Kavanaugh's attorney Christopher Hartley said circumstantial evidence in the form of many checks Kavanaugh cashed from Purple Heart funds were difficult to overcome with jurors. No direct evidence was presented showing that Kavanaugh spent the missing money or salted it away for himself, Hartley said.
He argued to jurors that Kavanaugh regularly gave money — a few hundred dollars at a time — to needy veterans.
The biggest source of money Kavanaugh was accused of tapping was donations made for Operation Freedom, an annual picnic and veterans event at the zoo that Gov. Scott Walker hosted while he was Milwaukee County executive. In 2006, Walker's county office arranged to have the Operation Freedom donations and expenses run through the Purple Heart chapter after being advised by county lawyers to have a separate nonprofit handle the books rather than continue to have Walker aides do so.
Kavanaugh, who also worked as a counselor at the Zablocki Veterans Administration Medical Center, had been named by Walker to the county Veterans Service Commission.
Prosecutors said Kavanaugh went to elaborate lengths to conceal his transactions and had witnesses testify they never received money purportedly donated to them, as listed in his Purple Heart records.
"Why did he falsify the check stubs" to say money was going to children of veterans killed in the Iraq and Afghanistan wars, asked Assistant District Attorney Hanna Kolberg in her closing argument to jurors. "Why did he refuse to open his books when asked" by a Purple Heart auditor, Walker's chief of staff at the county and others, she said. "Why did he purposely commingle" the Purple Heart money with his money?
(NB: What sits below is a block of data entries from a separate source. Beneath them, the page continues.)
(* ===== verification/LoadClient.v ===== *)
(** * The client of the load tests

    loadtest/client/client.go: a client that answers session_created with its
    fingerprint and hands the other frames to the handlers registered for their
    types.  Its read loop is a function of what the socket gives it. *)

From stdpp Require Import base gmap strings numbers list_basics list_relations list.
From S2P Require Import Prelude GoStd Json Env Keys Protocol App WsServer.
Open Scope Z_scope.

(** The socket and the clock, as the client uses them. *)
Class ClientNet (NW : Type) := {
  WriteClientMessage : json → M NW (option error);
  conn_Close : M NW (option error);
  time_Now : M NW Z;
  sent : NW → list json;
}.

Class ClientNetLaws (NW : Type) `{!ClientNet NW} : Prop := {
  client_write_ok : ∀ j n n', WriteClientMessage j n = (None, n') → sent n' = sent n ++ [j];
  client_write_err : ∀ j n e n', WriteClientMessage j n = (Some e, n') → sent n' = sent n;
  client_close_sent : ∀ n, sent (conn_Close n).2 = sent n;
  client_now_sent : ∀ n, sent (time_Now n).2 = sent n;
}.

Record Metrics : Type := {
  ConnectLatency : Z;
  FirstMsgLatency : Z;
  MessagesReceived : Z;
  MessagesSent : Z;
  Errors : Z;
}.

(** The client with its socket.  A handler is known by the type it is registered
    for; [dispatched] lists the frames handed to handlers, [closes] counts the
    calls of [conn.Close], [panicked] is set by an index out of range. *)
Record Client (NW : Type) : Type := {
  conn : NW;
  sessionID : string;
  metrics : Metrics;
  handlers : gset string;
  dispatched : list (string * json);
  done : bool;
  closes : nat;
  firstMsg : option Z;
  panicked : bool;
}.
Arguments conn {_}. Arguments sessionID {_}. Arguments metrics {_}. Arguments handlers {_}.
Arguments dispatched {_}. Arguments done {_}. Arguments closes {_}. Arguments firstMsg {_}.
Arguments panicked {_}. Arguments Build_Client {_}.

Section setters.
Context {NW : Type}.
Definition set_conn (n : NW) (c : Client NW) : Client NW :=
  Build_Client n (sessionID c) (metrics c) (handlers c) (dispatched c) (done c) (closes c) (firstMsg c) (panicked c).
Definition set_sessionID (id : string) (c : Client NW) : Client NW :=
  Build_Client (conn c) id (metrics c) (handlers c) (dispatched c) (done c) (closes c) (firstMsg c) (panicked c).
Definition set_metrics (m : Metrics) (c : Client NW) : Client NW :=
  Build_Client (conn c) (sessionID c) m (handlers c) (dispatched c) (done c) (closes c) (firstMsg c) (panicked c).
Definition set_handlers (h : gset string) (c : Client NW) : Client NW :=
  Build_Client (conn c) (sessionID c) (metrics c) h (dispatched c) (done c) (closes c) (firstMsg c) (panicked c).
Definition set_dispatched (d : list (string * json)) (c : Client NW) : Client NW :=
  Build_Client (conn c) (sessionID c) (metrics c) (handlers c) d (done c) (closes c) (firstMsg c) (panicked c).
Definition set_done (c : Client NW) : Client NW :=
  Build_Client (conn c) (sessionID c) (metrics c) (handlers c) (dispatched c) true (S (closes c)) (firstMsg c) (panicked c).
Definition set_firstMsg (t : Z) (c : Client NW) : Client NW :=
  Build_Client (conn c) (sessionID c) (metrics c) (handlers c) (dispatched c) (done c) (closes c) (Some t) (panicked c).
Definition set_panicked (c : Client NW) : Client NW :=
  Build_Client (conn c) (sessionID c) (metrics c) (handlers c) (dispatched c) (done c) (closes c) (firstMsg c) true.
End setters.

(** What the read loop meets: a text frame (its JSON value, if it is one), a
    read error, or a [Close] from another goroutine. *)
Inductive client_event : Type :=
  | EvText (data : option json)
  | EvReadErr
  | EvClose.

Section client.
Context `{!ClientNet NW}.
Abbreviation C := (Client NW).

Definition modify (f : C → C) : M C unit := λ c, (tt, f c).
Definition get_client : M C C := λ c, (c, c).
Definition on_socket {X} (m : M NW X) : M C X := λ c, let '(x, n) := m (conn c) in (x, set_conn n c).

Definition count_sent (m : Metrics) : Metrics :=
  {| ConnectLatency := ConnectLatency m; FirstMsgLatency := FirstMsgLatency m;
     MessagesReceived := MessagesReceived m; MessagesSent := MessagesSent m + 1; Errors := Errors m |}.
Definition count_received (m : Metrics) : Metrics :=
  {| ConnectLatency := ConnectLatency m; FirstMsgLatency := FirstMsgLatency m;
     MessagesReceived := MessagesReceived m + 1; MessagesSent := MessagesSent m; Errors := Errors m |}.
Definition count_error (m : Metrics) : Metrics :=
  {| ConnectLatency := ConnectLatency m; FirstMsgLatency := FirstMsgLatency m;
     MessagesReceived := MessagesReceived m; MessagesSent := MessagesSent m; Errors := Errors m + 1 |}.
Definition set_first_latency (d : Z) (m : Metrics) : Metrics :=
  {| ConnectLatency := ConnectLatency m; FirstMsgLatency := ConnectLatency m + d;
     MessagesReceived := MessagesReceived m; MessagesSent := MessagesSent m; Errors := Errors m |}.

(** *** New, once the socket is open *)
Definition New (n : NW) (latency : Z) : C :=
  {| conn := n; sessionID := "";
     metrics := {| ConnectLatency := latency; FirstMsgLatency := 0; MessagesReceived := 0; MessagesSent := 0; Errors := 0 |};
     handlers := ∅; dispatched := []; done := false; closes := 0; firstMsg := None; panicked := false |}.

Definition Send (msg : json) : M C (option error) :=
  do! modify (λ c, set_metrics (count_sent (metrics c)) c) in
  on_socket (WriteClientMessage msg).

Definition On (msgType : string) : M C unit := modify (λ c, set_handlers ({[msgType]} ∪ handlers c) c).

Definition Close : M C (option error) :=
  let! c := get_client in
  if done c then ret None
  else
    do! modify set_done in
    on_socket conn_Close.

(** The answer to session_created, a map of strings. *)
Definition fingerprint_msg (fingerprint : string) : json :=
  JObj [("fingerprint", JStr fingerprint); ("type", JStr TypeSetFingerprint)].

Definition unmarshal_session (data : json) : option string :=
  unmarshal (λ ms, _ ← get_str "type" ms; get_str "session_id" ms) data.

Definition session_created (data : json) : M C unit :=
  match unmarshal_session data with
  | None => ret tt
  | Some id =>
      if bool_decide (id = "") then ret tt
      else
        do! modify (set_sessionID id) in
        if bool_decide (String.length id < 8)%nat then modify set_panicked
        else
          let! _ := Send (fingerprint_msg ("loadtest-" +:+ String.substring 0 8 id)) in
          ret tt
  end.

(** One frame of the read loop. *)
Definition on_text (data : option json) : M C unit :=
  let! c := get_client in
  do! (match firstMsg c with
       | Some _ => ret tt
       | None =>
           let! t := on_socket time_Now in
           do! modify (set_firstMsg t) in
           let! t' := on_socket time_Now in
           modify (λ c, set_metrics (set_first_latency (t' - t) (metrics c)) c)
       end) in
  do! modify (λ c, set_metrics (count_received (metrics c)) c) in
  match data with
  | None => ret tt
  | Some data =>
      match unmarshal (get_str "type") data with
      | None => ret tt
      | Some type =>
          do! (if bool_decide (type = TypeSessionCreated) then session_created data else ret tt) in
          let! c := get_client in
          if panicked c then ret tt
          else if bool_decide (type ∈ handlers c) then
            modify (λ c, set_dispatched (dispatched c ++ [(type, data)]) c)
          else ret tt
      end
  end.

Fixpoint readLoop (events : list client_event) : M C unit :=
  match events with
  | [] => ret tt
  | EvClose :: events =>
      let! _ := Close in
      readLoop events
  | ev :: events' =>
      let! c := get_client in
      if done c || panicked c then ret tt
      else
        match ev with
        | EvText data => do! on_text data in readLoop events'
        | _ => modify (λ c, set_metrics (count_error (metrics c)) c)
        end
  end.
End client.

(** ** What a run of the read loop does *)

(** The frames read before the socket fails or the client is closed. *)
Fixpoint frames_read (events : list client_event) : list (option json) :=
  match events with
  | EvText data :: events => data :: frames_read events
  | _ => []
  end.

(** Whether a read fails before the client is closed. *)
Fixpoint read_fails (events : list client_event) : bool :=
  match events with
  | EvText _ :: events => read_fails events
  | EvReadErr :: _ => true
  | _ => false
  end.

(** The frames that have a handler. *)
Definition handled (hs : gset string) (data : option json) : list (string * json) :=
  match data with
  | Some d =>
      match unmarshal (get_str "type") d with
      | Some type => if bool_decide (type ∈ hs) then [(type, d)] else []
      | None => []
      end
  | None => []
  end.

(** A session id of at least eight bytes, as every UUID is. *)
Definition long_session (data : option json) : Prop :=
  match data with
  | Some d => ∀ id, unmarshal_session d = Some id → id = "" ∨ (8 ≤ String.length id)%nat
  | None => True
  end.

Section run.
Context `{!ClientNet NW, !ClientNetLaws NW}.
Abbreviation C := (Client NW).
Implicit Types (c : C).

Lemma wp_modify (f : C → C) (Q : unit → C → Prop) c : Q tt (f c) → wp (modify f) Q c.
Proof. done. Qed.
Lemma wp_get_client (Q : C → C → Prop) c : Q c c → wp get_client Q c.
Proof. done. Qed.
Lemma wp_on_socket {X} (m : M NW X) (Q : X → C → Prop) c :
  wp m (λ x n, Q x (set_conn n c)) (conn c) → wp (on_socket m) Q c.
Proof. unfold wp, on_socket. by destruct (m (conn c)). Qed.

(** The parts of a client that taking the time does not change. *)
Definition same_counts c c' : Prop :=
  MessagesReceived (metrics c') = MessagesReceived (metrics c) ∧ Errors (metrics c') = Errors (metrics c) ∧
  dispatched c' = dispatched c ∧ handlers c' = handlers c ∧ done c' = done c ∧ closes c' = closes c ∧
  panicked c' = panicked c.

(** What a frame changes. *)
Record received (data : option json) c c' : Prop := {
  rc_received : MessagesReceived (metrics c') = MessagesReceived (metrics c) + 1;
  rc_errors : Errors (metrics c') = Errors (metrics c);
  rc_dispatched : dispatched c' = dispatched c ++ handled (handlers c) data;
  rc_handlers : handlers c' = handlers c;
  rc_done : done c' = done c;
  rc_closes : closes c' = closes c;
  rc_panicked : panicked c' = false;
}.

Lemma wp_session_created data (Q : unit → C → Prop) c :
  long_session (Some data) → (∀ c', same_counts c c' → Q tt c') → wp (session_created data) Q c.
Proof.
  intros Hlong HQ. unfold session_created. destruct (unmarshal_session data) as [id|] eqn:E; [|by apply wp_ret, HQ].
  case_bool_decide as Hid; [by apply wp_ret, HQ|]. wp_pure. apply wp_modify.
  rewrite bool_decide_false by (destruct (Hlong id E); [done|lia]). wp_pure. unfold Send. wp_pure.
  apply wp_modify, wp_on_socket, wp_intro. intros e n _. wp_pure. by apply HQ.
Qed.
"Because the defendant is a thief," Kolberg told jurors.
Hartley said Kavanaugh was just a terrible bookkeeper.
"Where is the proof?" he asked. Kavanaugh "is not on trial for being a very bad bookkeeper."
Tom Nardelli, Walker's chief of staff at the county, testified against Kavanaugh, saying he had made repeated attempts to meet with Kavanaugh after being told there was some $11,000 missing from 2006 Operation Freedom funds. Those meetings always fell through, Nardelli said.
Nardelli said he went to Walker with concerns about the missing money in 2009, and Walker told him to report it to the district attorney's office. That led to a secret John Doe investigation, later broadened to other issues.
It was the second conviction from cases that grew from that probe this week. Former Walker aide Kelly Rindfleisch pleaded guilty Thursday to felony misconduct in office for doing campaign work while at her taxpayer-paid county job as Walker's deputy chief of staff.